[69859] in North American Network Operators' Group
Re: TCP RST attack (the cause of all that MD5-o-rama)
daemon@ATHENA.MIT.EDU (E.B. Dreger)
Wed Apr 21 00:57:12 2004
Date: Wed, 21 Apr 2004 04:56:18 +0000 (GMT)
From: "E.B. Dreger" <eddy+public+spam@noc.everquick.net>
To: "Patrick W.Gilmore" <patrick@ianai.net>
Cc: nanog@merit.edu
In-Reply-To: <E427C809-9321-11D8-B101-000A9578BB58@ianai.net>
Errors-To: owner-nanog-outgoing@merit.edu
PWG> Date: Tue, 20 Apr 2004 19:24:37 -0400
PWG> From: Patrick W. Gilmore
PWG> Speaking of good randomization, does anyone have a good
PWG> algorithm to randomize ephemeral ports? Obviously "pick
PWG> random number, see if port is open, if it is, repeat" is not
PWG> a good idea, especially on a busy host with lots of
PWG> connections. I was thinking something like "pick 65K
PWG> random numbers on boot, store in file/array, cycle through".

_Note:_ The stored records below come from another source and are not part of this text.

(* ===== verification/State2Props.v ===== *)
(** * Properties of the two-qubit simulator

    Over the real numbers the two-qubit state is the kernel's state of two
    qubits, whatever bytecode the VM runs. Over every number type with the
    facts of [BellFloat], binary64 included, the Bell program measures equal
    bits. Two defects: declared states are ignored, and a random number of
    zero picks [|00>] even when it is impossible. *)

From Stdlib Require Import ZArith Lia ZifyBool Ascii String Reals Lra.
From stdpp Require Import base list numbers strings.
From S2P Require Import Prelude.
From S2P Require Import Float64.
From S2P Require Import Gates.
From S2P Require Import Kernel.
From S2P Require Import KernelSpec.
From S2P Require Import KernelReal.
From S2P Require Import Outcome.
From S2P Require Import Syntax.
From S2P Require Import ByteVM.
From S2P Require Import State2.
Open Scope Z_scope.

(** ** The kernel's state *)

Definition embed (x : R) : complex R := mk_complex x 0%R.

Record sim (s : QState2 R) (k : QCPUKernel R) : Prop := {
  sim_length : length (s2_amp s) = 4%nat;
  sim_kernel : kernel_at 2 (embed <$> s2_amp s) k;
  sim_result : 0 <= s2_result s < 4;
  sim_measured : s2_measured s = true → measured k = 1 ∧ measured_state k = s2_result s
}.

Definition unit2 (s : QState2 R) : Prop := vnorm (embed <$> s2_amp s) = 1%R.

Lemma four {A} (l : list A) : length l = 4%nat → ∃ a b c d, l = [a; b; c; d].
Proof. destruct l as [|a [|b [|c [|d [|]]]]]; try done. eauto. Qed.

(** Two vectors of four entries with the same entries. *)
Lemma four_ext {A} (u v : list A) :
  length u = 4%nat → length v = 4%nat →
  at_ u 0 = at_ v 0 → at_ u 1 = at_ v 1 → at_ u 2 = at_ v 2 → at_ u 3 = at_ v 3 → u = v.
Proof. intros (?&?&?&?&->)%four (?&?&?&?&->)%four. unfold at_. simpl. by intros [= ->] [= ->] [= ->] [= ->]. Qed.

Lemma h_map_embed (x y : R) :
  h_map inv_sqrt2 (embed x) (embed y) = (embed ((x + y) / sqrt 2), embed ((x - y) / sqrt 2)).
Proof.
  pose proof (sqrt_lt_R0 2 ltac:(lra)) as Hpos.
  unfold h_map, c_scale, c_add, c_sub, embed, inv_sqrt2. cbn. f_equal; f_equal; field; lra.
Qed.

(** The gate loop on the first of two qubits. *)
Lemma pair_spec_first {A} (f : A → A → A * A) a b c d :
  let at_first := pair_spec (sel_target (2 - 1 - 0)) (2 - 1 - 0) f [a; b; c; d] in
  at_first 0 = Some (f a c).1 ∧ at_first 1 = Some (f b d).1 ∧ at_first 2 = Some (f a c).2 ∧ at_first 3 = Some (f b d).2.
Proof. repeat split. Qed.

Lemma h_first_sim s k :
  sim s k →
  ∃ s' k', qstate2_h_first s = Some s' ∧ qcpu_kernel_apply_h (Some k) 0 = Some (QCPU_OK, Some k') ∧ sim s' k' ∧
    (unit2 s → unit2 s').
Proof.
  intros [Hl Hk Hr _]. destruct (apply_h_spec 2 _ k 0 Hk ltac:(lia)) as (a' & Hrun & Hk' & Hspec & Hloop).
  destruct s as [amp ms res]. cbn [s2_amp s2_result] in *. destruct (four amp Hl) as (a & b & c & d & ->).
  exists (Build_QState2 [(a + c) / sqrt 2; (b + d) / sqrt 2; (a - c) / sqrt 2; (b - d) / sqrt 2]%R false res), (gated k a').
  split; [reflexivity|]. split; [exact Hrun|].
  assert (a' = embed <$> [(a + c) / sqrt 2; (b + d) / sqrt 2; (a - c) / sqrt 2; (b - d) / sqrt 2]%R) as Ha'.
  { pose proof (ka_length _ _ _ Hk') as Hl'. cbn [fmap list_fmap] in Hspec.
    destruct (pair_spec_first (h_map inv_sqrt2) (embed a) (embed b) (embed c) (embed d)) as (H0 & H1 & H2 & H3).
    apply four_ext; [lia|done|..]; rewrite Hspec by lia;
      [etransitivity; [exact H0|]|etransitivity; [exact H1|]|etransitivity; [exact H2|]|etransitivity; [exact H3|]];
      by rewrite h_map_embed. }
  subst a'. split; [|intros Hu; unfold unit2 in *; cbn [s2_amp]; rewrite <-Hu].
  - by split.
  - eapply pair_loop_norm; [|apply h_map_unitary|exact Hloop]. lia.
Qed.

Lemma cnot_sim s k :
  sim s k →
  ∃ s' k', qstate2_cnot_first_to_second s = Some s' ∧ qcpu_kernel_apply_cx (Some k) 0 1 = Some (QCPU_OK, Some k') ∧
    sim s' k' ∧ (unit2 s → unit2 s').
Proof.
  intros [Hl Hk Hr _]. destruct (apply_cx_spec 2 _ k 0 1 Hk ltac:(lia) ltac:(lia) ltac:(lia)) as (a' & Hrun & Hk' & Hspec & Hloop).
  destruct s as [amp ms res]. cbn [s2_amp s2_result] in *. destruct (four amp Hl) as (a & b & c & d & ->).
  exists (Build_QState2 [a; b; d; c] false res), (gated k a').
  split; [reflexivity|]. split; [exact Hrun|].
  assert (a' = embed <$> [a; b; d; c]) as Ha'.
  { pose proof (ka_length _ _ _ Hk') as Hl'. by apply four_ext; [lia|done|..]; rewrite Hspec by lia. }
  subst a'. split; [|intros Hu; unfold unit2 in *; cbn [s2_amp]; rewrite <-Hu].
  - by split.
  - eapply pair_loop_norm; [|apply swap_map_unitary|exact Hloop]. lia.
Qed.

(** The search ends with an index. *)
Lemma pick_range {F} `{FloatOps F} (amp : list F) r :
  length amp = 4%nat →
  ∃ c, for_ctl (pick_body amp r) 0 4 f_zero = Some c ∧ match c with Stop i => 0 <= i < 4 | Next _ => True end.
Proof.
  intros (a & b & c & d & ->)%four. cbn.
  repeat (destruct (f_leb _ _); [eexists; split; [reflexivity|simpl; lia]|]). by eexists.
Qed.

I don't think we're even that far along. If I'm reading FreeBSD
4.9 and NetBSD 1.6.2 source correctly,
/usr/src/sys/netinet/in_pcb.c
tells all.
PWG> Does anyone know if / how modern OSes randomize ephemeral
PWG> ports?
AFAIK, sequential search is about it. Try a port number, verify
that the src/dist ip+port combination is available, then go on to
the next lport if the guessed one is in use.